Skip to content

API System Authentication


Identification for the API system is based on mutual TLS (mTLS) where the server (the API service) will verify the connected client (the Registrar client).

To access the API server, the client will need to have a valid certificate signed by one of our approved Root CA's.

The certificate needs to be sent to registry-mgr AT to be approved and attached to the registrar account.

At any given moment, there is only a single valid certificate.


Please note that prior to communicating with the API server, the AR MUST have a valid certificate attached to its registrar profile.

You can see an example for a simple check request at Technical Requirements page under the Request Section.

Automatic Certificate Renewal

To renew an expired certificate - the AR must generate a new certificate in front of the same CA as before.

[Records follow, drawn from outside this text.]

(** How many sectors a contract takes: an error when it is none. *)
Definition maxAppendSectors (prices : HostPrices) (rev : V2.FileContract) (maxSize : Z) : result Z :=
  let maxRemainingSectors := (u64 (maxSize - V2.Filesize rev) / SectorSize)%Z in
  let free := (u64 (V2.Capacity rev - V2.Filesize rev) / SectorSize)%Z in
  if (V2.ExpirationHeight rev <=? TipHeight prices)%Z then Err (EMsg "contract has expired")
  else
    let duration := u64 (V2.ExpirationHeight rev - TipHeight prices) in
    cost ← RPCAppendSectorsCost prices 1 duration;
    renterCost ← RenterCost cost;
    byCollateral ← Div (V2.RemainingCollateral rev) (nonzero (HostRiskedCollateral cost));
    byAllowance ← Div (V2.RemainingAllowance rev) (nonzero renterCost);
    let maxSectorsByCollateral := u64 (Big byCollateral) in
    let maxSectorsByAllowance := u64 (Big byAllowance) in
    let max := u64 (free + Z.min maxSectorsByAllowance maxSectorsByCollateral) in
    let max := Z.min max maxRemainingSectors in
    if (max =? 0)%Z then
      if (maxSectorsByAllowance =? 0)%Z then Err (ESentinel ErrContractOutOfFunds)
      else if (maxSectorsByCollateral =? 0)%Z then Err (ESentinel ErrContractOutOfCollateral)
      else if (maxRemainingSectors =? 0)%Z then Err (ESentinel ErrContractMaxSize)
      else Err (EMsg "maxAppendSectors is zero for unknown reason")
    else mret max.

(** The closure passed to [WithRevision]. *)
Definition pin_revise (prices : HostPrices) (maxSize : Z) (sectors : list Hash256) (contract : ContractRevision) :
    M (S * pinLocals) (ContractRevision * Usage) :=
  if (V2.Filesize (CR_Revision contract) >=? maxSize)%Z
  then throw (EWrap "contract is too large: " (ESentinel ErrContractMaxSize) "")
  else
    let* max := lift (maxAppendSectors prices (CR_Revision contract) maxSize) in
    let attemptedSectors := if (Z.of_nat (length sectors) >? max)%Z then take (Z.to_nat max) sectors else sectors in
    let* res := wrapM "failed to append sectors: " (lift1 (client_AppendSectors contract attemptedSectors)) in
    set_local (λ _, mkPinLocals (Some res) (length attemptedSectors)) ;;
    mret (mkRevision (CR_ID contract) (ar_Revision res), ar_Usage res).

(** The attempted sectors the host did not append. *)
Definition missingSectors (sectors : list Hash256) (attempted : nat) (appended : list Hash256) : gset Hash256 :=
  foldl (λ lookup sector, lookup ∖ {[sector]}) (list_to_set (take attempted sectors)) appended.

(** The function called for each contract: the sectors that are left and whether
    the host answered. *)
Definition pin_contract (hostKey : PublicKey) (maxSize : Z) (sectors : list Hash256) (contractID : FileContractID) :
    M S (list Hash256 * bool) :=
  with_lock contractID (
    let* prices := try (client_Prices hostKey) in
    match prices with
    | Err _ => mret (sectors, false)
    | Panic => panic
    | Ok prices =>
        let* err := try (with_locals (mkPinLocals None 0) (WithRevision buffer contractID (pin_revise prices maxSize sectors))) in
        match err with
        | Err _ => mret (sectors, false)
        | Panic => panic
        | Ok (_, l) =>
            let attempted := p_attempted l in
            let appended := match p_res l with Some res => ar_Sectors res | None => [] end in
            when (negb (Nat.eqb (length appended) attempted))
              (wrapM "failed to mark sectors as lost: "
                (ps_MarkSectorsLost hostKey (range_set (missingSectors sectors attempted appended)))) ;;
            wrapM "failed to pin sectors: " (ps_PinSectors contractID appended) ;;
            mret (drop attempted sectors, true)
        end
    end).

Then the AR should connect to the API with the renewed certificate, when its old certificate is still valid. From this point on, the AR should only use the renewed certificate.

The automatic renewal process cannot be performed through Info request or Checkrequest.

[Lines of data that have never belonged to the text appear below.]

Lemma prune_indices_in offset roots prunable k :
  k ∈ prune_indices offset roots prunable ↔
    ∃ i r, roots !! i = Some r ∧ r ∈ prunable ∧ k = u64 (offset + Z.of_nat i).
Proof.
  unfold prune_indices. rewrite list_elem_of_fmap. split.
  - intros ([i r] & -> & [Hr Hin]%list_elem_of_filter). apply elem_of_lookup_imap in Hin as (j & r' & [= -> ->] & Hj). eauto.
  - intros (i & r & Hi & Hr & ->). exists (i, r). split; [done|]. apply list_elem_of_filter. split; [done|].
    apply elem_of_lookup_imap. eauto.
Qed.

(** *** A run *)

Context {PL : PruneLaws} {Q : Quiet host_roots} {QL : QuietLocks host_roots}.

Lemma fetch_roots contractID offset len s r s' :
  with_locals [] (WithRevision buffer contractID (roots_revise offset len)) s = (r, s') →
  host_roots s' = host_roots s ∧ ∀ roots, r = Ok (tt, roots) →
    roots = [] ∨ roots = take (Z.to_nat len) (drop (Z.to_nat offset) (host_roots s contractID)).
Proof.
  set (slice := take (Z.to_nat len) (drop (Z.to_nat offset) (host_roots s contractID))).
  set (I := λ p : S * list Hash256, host_roots p.1 = host_roots s ∧ (p.2 = [] ∨ p.2 = slice)).
  intros Hrun. assert (I (WithRevision buffer contractID (roots_revise offset len) (s, [])).2) as HI.
  { apply (WithRevision_phases buffer I I); unfold I.
    - intros i [t l] c b [t' l'] H. cbn in H. destruct (store_ContractRevision i t) as [x t1] eqn:E.
      injection H as -> -> ->. by eapply read_id.
    - intros i [t l] [Ht Hl]. simpl in *. pose proof (quiet_read (obs:=host_roots) i t) as E.
      destruct (store_ContractRevision i t). simpl in *. by rewrite E.
    - intros c u [t l] [Ht Hl]. simpl in *. pose proof (quiet_update (obs:=host_roots) c u t) as E.
      destruct (store_UpdateContractRevision c u t). simpl in *. by rewrite E.
    - intros c u [t l] [Ht Hl]. simpl in *. pose proof (quiet_update (obs:=host_roots) c u t) as E.
      destruct (store_UpdateContractRevision c u t). simpl in *. by rewrite E.
    - intros i [t l] [Ht Hl]. simpl in *. pose proof (quiet_bad (obs:=host_roots) i t) as E.
      destruct (store_MarkContractBad i t). simpl in *. by rewrite E.
    - intros k i [t l] [Ht Hl]. simpl in *. pose proof (quiet_client (obs:=host_roots) k i t) as E.
      destruct (client_LatestRevision k i t). simpl in *. by rewrite E.
    - done.
    - intros c [t l] Hc [Ht Hl]. simpl in Ht, Hl. unfold roots_revise, bindM, mbind, M_bind, lift1.
      pose proof (roots_quiet c offset len t) as Hq. destruct (client_SectorRoots c offset len t) as [[res|e|] t'] eqn:E; simpl in *.
      + split; [by rewrite Hq|]. right. by rewrite (roots_ok _ _ _ _ _ _ E), Hc, Ht.
      + rewrite Hq. by case_match.
      + by rewrite Hq.
    - simpl. split; [done|by left]. }
  unfold with_locals in Hrun. destruct (WithRevision buffer contractID _ (s, [])) as [[[]|e|] [s1 l]]; simpl in HI;
    destruct HI as [H1 H2]; injection Hrun as <- <-; (split; [done|]); intros roots; [intros [= <-]|intros [=]..]; done.
Qed.

Lemma free_roots contractID indices s :
  (∀ k r, host_roots s contractID !! k = Some r → Z.of_nat k ∈ indices → referenced r = false) →
  kept contractID (host_roots s) (host_roots (WithRevision buffer contractID (free_revise indices) s).2).
Proof.
  intros Hidx. apply (WithRevision_phases buffer (λ t, host_roots t = host_roots s) (λ t, kept contractID (host_roots s) (host_roots t))).
  - intros i t c b t'. apply read_id.
  - intros i t Ht. by rewrite (quiet_read (obs:=host_roots)).
  - intros c u t Ht. by rewrite (quiet_update (obs:=host_roots)).
  - intros c u t Ht. by rewrite (quiet_update (obs:=host_roots)).
  - intros i t Ht. by rewrite (quiet_bad (obs:=host_roots)).
  - intros k i t Ht. by rewrite (quiet_client (obs:=host_roots)).
  - intros t ->. apply kept_refl.
  - intros c t Hc Ht. unfold free_revise, bindM, mbind, M_bind.
    assert (∀ t', freed t t' (CR_ID c) indices → kept contractID (host_roots s) (host_roots t')) as Hfreed.
    { intros t' [Hp Ho]. rewrite Hc, Ht in Hp. split; [|split].
      - rewrite Hp. by rewrite left_by_kept.
      - rewrite Hp. apply left_by_submseteq.
      - intros j Hj. rewrite Ho by congruence. by rewrite Ht. }
    destruct (client_FreeSectors c indices t) as [[[rv u]|e|] t'] eqn:E; simpl.
    + by apply Hfreed, (free_ok _ _ _ _ _ E).
    + destruct (strings_Contains (error_string e) ErrInvalidSignature) eqn:Es.
      * by rewrite (free_rejected _ _ _ _ _ E Es).
      * destruct (free_err _ _ _ _ _ E) as [->|Hf]; [by rewrite Ht|by apply Hfreed].
    + destruct (free_err _ _ _ _ _ E) as [->|Hf]; [by rewrite Ht|by apply Hfreed].
  - done.
Qed.

Lemma prunable_roots_ok contractID roots s r s' :
  prunable_roots contractID roots s = (r, s') →
  host_roots s' = host_roots s ∧ ∀ prunable, r = Ok prunable → ∀ x, x ∈ prunable ↔ x ∈ roots ∧ referenced x = false.
Proof.
  unfold prunable_roots. intros H.
  assert (∀ (l : list (list Hash256)) (acc : gset Hash256) s r s', foldM (λ prunable slice,
      let* batch := wrapM "failed to fetch prunable contract roots: " (pr_PrunableContractRoots contractID slice) in
      mret (prunable ∪ list_to_set batch)) acc l s = (r, s') →
    host_roots s' = host_roots s ∧ ∀ prunable, r = Ok prunable →
      ∀ x : Hash256, x ∈ prunable ↔ x ∈ acc ∨ x ∈ concat l ∧ referenced x = false) as Hgen.
  { clear H r s s'. induction l as [|sl l IH]; intros acc s r s'; simpl.
    { intros [= <- <-]. split; [done|]. intros p [= <-] x. set_solver. }
    unfold bindM at 1, mbind, M_bind. unfold bindM at 1, mbind, M_bind, wrapM.
    pose proof (prunable_quiet contractID sl s) as Hq. destruct (pr_PrunableContractRoots contractID sl s) as [[batch|e|] s1] eqn:E; simpl in *.
    - intros Hrest. apply IH in Hrest as [Hh Hx]. rewrite Hh. split; [done|]. intros p Hp x. rewrite (Hx p Hp x).
      rewrite (prunable_ok _ _ _ _ _ E), elem_of_union, elem_of_list_to_set, list_elem_of_filter, elem_of_app. tauto.
    - by intros [= <- <-].
    - by intros [= <- <-]. }
  apply Hgen in H as [Hh Hx]. split; [done|]. intros p Hp x. rewrite (Hx p Hp x).
  rewrite concat_slices by (unfold dbRootsBatchSize; lia). set_solver.
Qed.

Lemma prune_loop_kept fuel contractID offset contractSectors pruned s :
  (Z.of_nat (length (host_roots s contractID)) < two64)%Z → (0 ≤ offset)%Z →
  kept contractID (host_roots s) (host_roots (prune_loop buffer sectorRootsBatchSize fuel contractID offset contractSectors pruned s).2).
Proof.
  revert offset contractSectors pruned s. induction fuel as [|fuel IH]; intros offset n pruned s Hlen Ho; [apply kept_refl|].
  change (wp (prune_loop buffer sectorRootsBatchSize (Datatypes.S fuel) contractID offset n pruned)
    (λ _ s', kept contractID (host_roots s) (host_roots s')) s).
  cbn [prune_loop]. case_match; [|wp_step; apply kept_refl]. wp_step. wp_step. apply wp_intro. intros r s1 Hf.
  apply fetch_roots in Hf as [H1 Hroots].
  assert (∀ offset n pruned, (0 ≤ offset)%Z → kept contractID (host_roots s)
    (host_roots (prune_loop buffer sectorRootsBatchSize fuel contractID offset n pruned s1).2)) as Hnext.
  { intros o' n' p' Ho'. rewrite <-H1. apply IH; [by rewrite H1|done]. }
  pose proof (λ z, proj1 (u64_range z)) as Hu. destruct r as [[[] roots]|e|]; simpl; [|rewrite H1; apply kept_refl..].
  case_match; [by apply Hnext|]. wp_step. apply wp_intro. intros r s2 Hp. apply prunable_roots_ok in Hp as [H2 Hprun].
  destruct r as [prunable|e|]; simpl; [|rewrite H2, H1; apply kept_refl..]. specialize (Hprun prunable eq_refl).
  destruct (Hroots roots eq_refl) as [->|Hr]; [done|]. clear Hroots.
  case_match.
  { rewrite <-H1, <-H2. apply IH; [by rewrite H2, H1|apply Hu]. }
  wp_step. wp_step. apply wp_intro. intros r s3 Hfree.
  assert (kept contractID (host_roots s) (host_roots s3)) as Hk.
  { rewrite <-H1, <-H2. pose proof (free_roots contractID (prune_indices offset roots prunable) s2) as Hfk.
    rewrite Hfree in Hfk. apply Hfk. intros k x Hk Hin. apply prune_indices_in in Hin as (i & y & Hi & Hy & Heq).
    rewrite H2, H1 in Hk. rewrite Hr in Hi. apply lookup_take_Some in Hi as [Hi _]. rewrite lookup_drop in Hi.
    pose proof (lookup_lt_Some _ _ _ Hi) as Hlt.
    rewrite u64_id in Heq by (unfold is_u64; lia). assert (k = Z.to_nat offset + i) as -> by lia.
    rewrite Hk in Hi. injection Hi as ->. by apply Hprun in Hy as [_ ?]. }
  destruct r as [[]|e|]; simpl; [|done..]. eapply kept_trans; [exact Hk|]. apply IH; [|apply Hu].
  destruct Hk as (_ & Hsub%submseteq_length & _). lia.
Qed.

(** C5. Pruning never loses a sector the database refers to: however the pass over
    a contract ends, the host still has every referenced root of the contract, as
    often as before; nothing is added, and other contracts are left alone. It
    assumes that the database's references do not change during the pass. *)
Theorem prune_keeps_referenced (fuel : nat) (contractID : FileContractID) (s : S) :
  (Z.of_nat (length (host_roots s contractID)) < two64)%Z →
  kept contractID (host_roots s) (host_roots (pruneContract buffer sectorRootsBatchSize fuel contractID s).2).
Proof.
  intros Hlen. change (wp (pruneContract buffer sectorRootsBatchSize fuel contractID)
    (λ _ s', kept contractID (host_roots s) (host_roots s')) s).
  unfold pruneContract, with_lock. wp_step. apply wp_intro. intros r s1 Hl.
  pose proof (lock_quiet contractID s) as H1. rewrite Hl in H1. simpl in H1.
  destruct r as [[]|e|]; simpl; [|rewrite H1; apply kept_refl..]. apply wp_with_unlock.
  assert (∀ s2, kept contractID (host_roots s) (host_roots s2) → ∀ r' s3, Unlock contractID s2 = (r', s3) →
    kept contractID (host_roots s) (host_roots s3)) as Hun.
  { intros s2 Hk r' s3 Hu. pose proof (quiet_unlock (obs:=host_roots) contractID s2) as E. rewrite Hu in E. simpl in E. by rewrite E. }
  wp_step. wp_step. apply wp_intro. intros r s2 Hr. pose proof (quiet_read (obs:=host_roots) contractID s1) as H2.
  rewrite Hr in H2. simpl in H2. destruct r as [[c renewed]|e|]; simpl; [|apply Hun; rewrite H2, H1; apply kept_refl..].
  case_match; [wp_step; apply Hun; rewrite H2, H1; apply kept_refl|].
  apply wp_intro. intros r s3 Hloop. apply Hun. rewrite <-H1, <-H2.
  pose proof (prune_loop_kept fuel contractID 0 (V2.Filesize (CR_Revision c) / SectorSize) 0 s2) as Hk. rewrite Hloop in Hk.
  apply Hk; [by rewrite H2, H1|done].
Qed.

(** *** Termination *)

Lemma prune_indices_length offset roots prunable : length (prune_indices offset roots prunable) ≤ length roots.
Proof.
  unfold prune_indices. rewrite length_fmap. etrans; [apply length_filter|]. by rewrite length_imap.
Qed.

Suspicious Certificate Blocking

If there is a suspicion of attempted assault - the AR MUST block his certificate immediately, the AR will no longer be able to use the current certificate, and it will be necessary to contact the Registry Management to insert a new certificate.

In order to REVOKE immediately the certificate, send an empty request (when still using your last certificate) to the relative routing '/revoke'.

In addition, with any suspicion that the private key has leaked, the AR should have the option to perform an immediate REVOKE in front of the CA.